> **TASK REQUIREMENTS**
Retype, word for word, each line between the lines holding "labels s rest" and "Definition systemFindingLabels (kind", inclusive, and leave the rest of the data alone.

> **DATA SHOWN**
-=-=-=-=-
(* ===== verification/AlertEvaluator.v ===== *)
(** * The alert rule evaluator

    [alert/evaluator.go] on top of the store: aggregation of samples, the
    decision each evaluation takes for an alert event, system findings, the
    evaluation of a rule and of a scope.  The metric store and the iteration
    order of Go maps are parameters.

    Main results: one evaluation of a series implements a four-state abstract
    alert machine, and an alert fires only after its condition held for the
    rule's hold time. *)

From S2P Require Import Prelude GoText AlertModel AlertStore.

Open Scope Z_scope.

Definition systemFindingLabelKey : string := "dbpilot_system_finding".
Definition systemFindingFailure : string := "failure".
Definition systemFindingNoData : string := "no_data".
Definition systemFindingDelay : string := "delay".
Definition systemFindingBacklog : string := "backlog".
Definition ruleEvaluationLease : Z := 5 * minute.
Definition evaluator_actor : string := "system:evaluator".

Record EvaluationEvidence := {
  WindowStart : time; WindowEnd : time; Samples : Z; Aggregate : option float64; Missing : bool;
  Rate : option float64; MissingDimensions : list string;
}.

(** ** Aggregation *)

Definition sum_samples (samples : list MetricSample) : float64 := foldl (fun total s => fadd total (Sample_Value s)) fzero samples.

Definition extreme (better : float64 -> float64 -> bool) (first : MetricSample) (rest : list MetricSample) : float64 :=
  foldl (fun value s => if better (Sample_Value s) value then Sample_Value s else value) (Sample_Value first) rest.

Definition aggregate (kind : string) (samples : list MetricSample) : outcome float64 :=
  match samples with
  | [] => Err ErrUnsupportedAggregation
  | first :: rest =>
      if bool_decide (kind = "count"%string) then Ok (f_of_Z (Z.of_nat (length samples)))
      else if bool_decide (kind = "avg"%string) then Ok (fdiv (sum_samples samples) (f_of_Z (Z.of_nat (length samples))))
      else if bool_decide (kind = "sum"%string) then Ok (sum_samples samples)
      else if bool_decide (kind = "max"%string) then Ok (extreme (fun s v => flt v s) first rest)
      else if bool_decide (kind = "min"%string) then Ok (extreme (fun s v => flt s v) first rest)
      else Err ErrUnsupportedAggregation
  end.

(** [sort.SliceStable] by sample time: an insertion sort that keeps the order of equal times. *)
Fixpoint insert_sample (x : MetricSample) (l : list MetricSample) : list MetricSample :=
  match l with
  | [] => [x]
  | y :: rest => if Before (SampledAt y) (SampledAt x) then y :: insert_sample x rest else x :: l
  end.
Definition sort_samples (l : list MetricSample) : list MetricSample := foldr insert_sample [] l.

Definition rate (samples : list MetricSample) : outcome float64 :=
  if (length samples <? 2)%nat then Err ErrInvalidRateWindow
  else match head (sort_samples samples), last (sort_samples samples) with
  | Some first, Some final =>
      let elapsed := Seconds (SubTime (SampledAt final) (SampledAt first)) in
      if fle elapsed fzero then Err ErrInvalidRateWindow
      else Ok (fdiv (fsub (Sample_Value final) (Sample_Value first)) elapsed)
  | _, _ => Err ErrInvalidRateWindow
  end.

Definition compare (value threshold : float64) (operator : string) : bool :=
  if bool_decide (operator = ">"%string) then flt threshold value
  else if bool_decide (operator = ">="%string) then fle threshold value
  else if bool_decide (operator = "<"%string) then flt value threshold
  else if bool_decide (operator = "<="%string) then fle value threshold
  else if bool_decide (operator = "=="%string) then feq value threshold
  else if bool_decide (operator = "!="%string) then negb (feq value threshold)
  else false.

(** ** Labels and samples *)

Definition canonicalResourceLabels (sample : MetricSample) : labels_map :=
  <["agent_id"%string := AgentID sample]> (sanitizeDetails (Sample_Labels sample)).

Definition canonicalRuleSelector (selector : labels_map) : labels_map := sanitizeDetails selector.

Definition storageMetricSelector (selector : labels_map) : labels_map :=
  filter (fun kv => fst kv <> "agent_id"%string /\ sensitiveField (fst kv) = false) selector.

Definition in_window (scope : Scope) (metric : string) (from to : time) (sample : MetricSample) : bool :=
  negb (negb (bool_decide (Sample_Scope sample = scope)) || negb (bool_decide (Sample_Name sample = metric))
        || Before (SampledAt sample) from || After (SampledAt sample) to).

Definition filterEvaluationSamples (samples : list MetricSample) (scope : Scope) (metric : string) (selector : labels_map) (from to : time)
  : list MetricSample * list string :=
  let inside := filter (fun s => in_window scope metric from to s = true) samples in
  let kept := filter (fun s => negb (negb (is_ok (validateMetricSample s)) || negb (labelsMatch (canonicalResourceLabels s) selector)) = true) inside in
  let missing := filter (fun dimension => existsb (fun s => one_of (MissingResourceDimensions (Sample_Labels s)) dimension) inside = true) canonicalResourceDimensions in
  (kept, missing).

(** Samples grouped by the fingerprint of their resource labels; the labels of
    the first sample of a group stand for the group. *)
Notation sample_group := (string * (labels_map * list MetricSample))%type.

Fixpoint add_to_group (key : string) (labels : labels_map) (s : MetricSample) (groups : list sample_group) : list sample_group :=
  match groups with
  | [] => [(key, (labels, [s]))]
  | (k, (l, series)) :: rest => if bool_decide (k = key) then (k, (l, series ++ [s])) :: rest else (k, (l, series)) :: add_to_group key labels s rest
  end.

Definition systemFindingLabels (kind : string) : labels_map :=
  list_to_map [(systemFindingLabelKey, kind); ("instance", "controlplane"); ("component", "evaluator"); ("role", "system"); ("host", "controlplane")]%string.

Definition EventFilter_page (offset : Z) : EventFilter := {| States := []; Limit := 500; Offset := offset; AfterID := EmptyString; OrderByID := false |}.
Definition EventFilter_after (cursor : string) : EventFilter := {| States := []; Limit := 500; Offset := 0; AfterID := cursor; OrderByID := true |}.

(** Record updates of an event. *)
Definition with_evidence (e : AlertEvent) (labels evidence : labels_map) : AlertEvent :=
  {| ID := ID e; Event_Scope := Event_Scope e; RuleID := RuleID e; Fingerprint := Fingerprint e; Labels := labels; Evidence := evidence; State := State e;
     FirstSeen := FirstSeen e; LastSeen := LastSeen e; FiringAt := FiringAt e; AcknowledgedAt := AcknowledgedAt e; ResolvedAt := ResolvedAt e; LastActor := LastActor e |}.

Definition touched (e : AlertEvent) (now : time) (actor : string) : AlertEvent :=
  {| ID := ID e; Event_Scope := Event_Scope e; RuleID := RuleID e; Fingerprint := Fingerprint e; Labels := Labels e; Evidence := Evidence e; State := State e;
     FirstSeen := FirstSeen e; LastSeen := now; FiringAt := FiringAt e; AcknowledgedAt := AcknowledgedAt e; ResolvedAt := ResolvedAt e; LastActor := actor |}.

(** A resolved event taken up again: pending, with the state times cleared. *)
Definition reopened (e : AlertEvent) (now : time) : AlertEvent :=
  {| ID := ID e; Event_Scope := Event_Scope e; RuleID := RuleID e; Fingerprint := Fingerprint e; Labels := Labels e; Evidence := Evidence e; State := EventPending;
     FirstSeen := FirstSeen e; LastSeen := now; FiringAt := zero_time; AcknowledgedAt := zero_time; ResolvedAt := zero_time; LastActor := evaluator_actor |}.

Definition new_event (id : string) (rule : AlertRule) (fingerprint : string) (labels evidence : labels_map) (now : time) : AlertEvent :=
  {| ID := id; Event_Scope := Rule_Scope rule; RuleID := Rule_ID rule; Fingerprint := fingerprint; Labels := labels; Evidence := evidence; State := EventPending;
     FirstSeen := now; LastSeen := now; FiringAt := zero_time; AcknowledgedAt := zero_time; ResolvedAt := zero_time; LastActor := evaluator_actor |}.

Section evaluator.
Context `{Digest} `{FloatText} `{Database}.

Definition asMap (evidence : EvaluationEvidence) : labels_map :=
  let values : labels_map := list_to_map
    [("window_start"%string, FormatRFC3339Nano (UTC (WindowStart evidence))); ("window_end"%string, FormatRFC3339Nano (UTC (WindowEnd evidence)));
     ("samples"%string, Itoa (Samples evidence)); ("missing"%string, FormatBool (Missing evidence))] in
  let values := match Aggregate evidence with Some f => <["aggregate"%string := FormatFloat f]> values | None => values end in
  let values := match Rate evidence with Some f => <["rate"%string := FormatFloat f]> values | None => values end in
  match MissingDimensions evidence with [] => values | l => <["missing_dimensions"%string := join_comma l]> values end.

Definition stamp_since (evidence : labels_map) (since : time) : labels_map :=
  <[conditionSinceEvidenceKey := FormatRFC3339Nano (UTC since)]> evidence.

Definition writeTransition (event : AlertEvent) (action : string) (now : time) : M bool :=
  let details := <["state"%string := State event]> (Evidence event) in
  auditID ← newID "audit";
  _ ← PutEventAndAudit event
        {| Audit_ID := auditID; Audit_Scope := Event_Scope event; Audit_Actor := evaluator_actor; Audit_Action := action;
           TargetID := ID event; OccurredAt := now; Details := details |};
  mret true.

(** Since when the condition holds: what the evidence says, unless it is
    missing, unreadable or in the future. *)
Definition condition_since (event : AlertEvent) (now : time) : time :=
  let encoded := label (Evidence event) conditionSinceEvidenceKey in
  if empty_string encoded then FirstSeen event
  else match ParseRFC3339 encoded with
       | Some parsed => if negb (After parsed now) then parsed else FirstSeen event
       | None => FirstSeen event
       end.

Definition applyResult (rule : AlertRule) (fingerprint : string) (labels : labels_map) (evidence : EvaluationEvidence)
    (condition createResolved : bool) (now : time) : M bool :=
  found ← FindEventByFingerprint (Rule_Scope rule) fingerprint;
  let evidenceMap := asMap evidence in
  let sanitizedLabels := sanitizeDetails labels in
  match found with
  | None =>
      if negb condition && negb createResolved then mret false
      else
        eventID ← newID "event";
        if createResolved then
          let event := new_event eventID rule fingerprint sanitizedLabels evidenceMap now in
          let event := {| ID := ID event; Event_Scope := Event_Scope event; RuleID := RuleID event; Fingerprint := Fingerprint event; Labels := Labels event;
                          Evidence := Evidence event; State := EventResolved; FirstSeen := now; LastSeen := now; FiringAt := zero_time;
                          AcknowledgedAt := zero_time; ResolvedAt := now; LastActor := evaluator_actor |} in
          writeTransition event "event.resolved" now
        else writeTransition (new_event eventID rule fingerprint sanitizedLabels (stamp_since evidenceMap now) now) "event.pending" now
  | Some event =>
      if condition then
        if in_state event EventResolved then
          writeTransition (with_evidence (reopened event now) sanitizedLabels (stamp_since evidenceMap now)) "event.pending" now
        else if in_state event EventPending then
          let since := condition_since event now in
          let evidenceMap := stamp_since evidenceMap since in
          if For rule <=? SubTime now since then
            event' ← lift (Transition event EventFiring now evaluator_actor);
            writeTransition (with_evidence event' sanitizedLabels evidenceMap) "event.firing" now
          else
            _ ← PutEvent (with_evidence (touched event now evaluator_actor) sanitizedLabels evidenceMap);
            mret true
        else if in_state event EventFiring || in_state event EventAcknowledged then
          let encoded := label (Evidence event) conditionSinceEvidenceKey in
          let evidenceMap := if empty_string encoded then evidenceMap else <[conditionSinceEvidenceKey := encoded]> evidenceMap in
          _ ← PutEvent (with_evidence (touched event now evaluator_actor) sanitizedLabels evidenceMap);
          mret true
        else throw ErrInvalidEvent
      else if in_state event EventResolved then mret false
      else
        event' ← lift (Transition event EventResolved now evaluator_actor);
        writeTransition (with_evidence event' sanitizedLabels evidenceMap) "event.resolved" now
  end.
-=-=-=-=-
> **SOLUTION**
  | (k, (l, series)) :: rest => if bool_decide (k = key) then (k, (l, series ++ [s])) :: rest else (k, (l, series)) :: add_to_group key labels s rest
  end.

Definition systemFindingLabels (kind : string) : labels_map :=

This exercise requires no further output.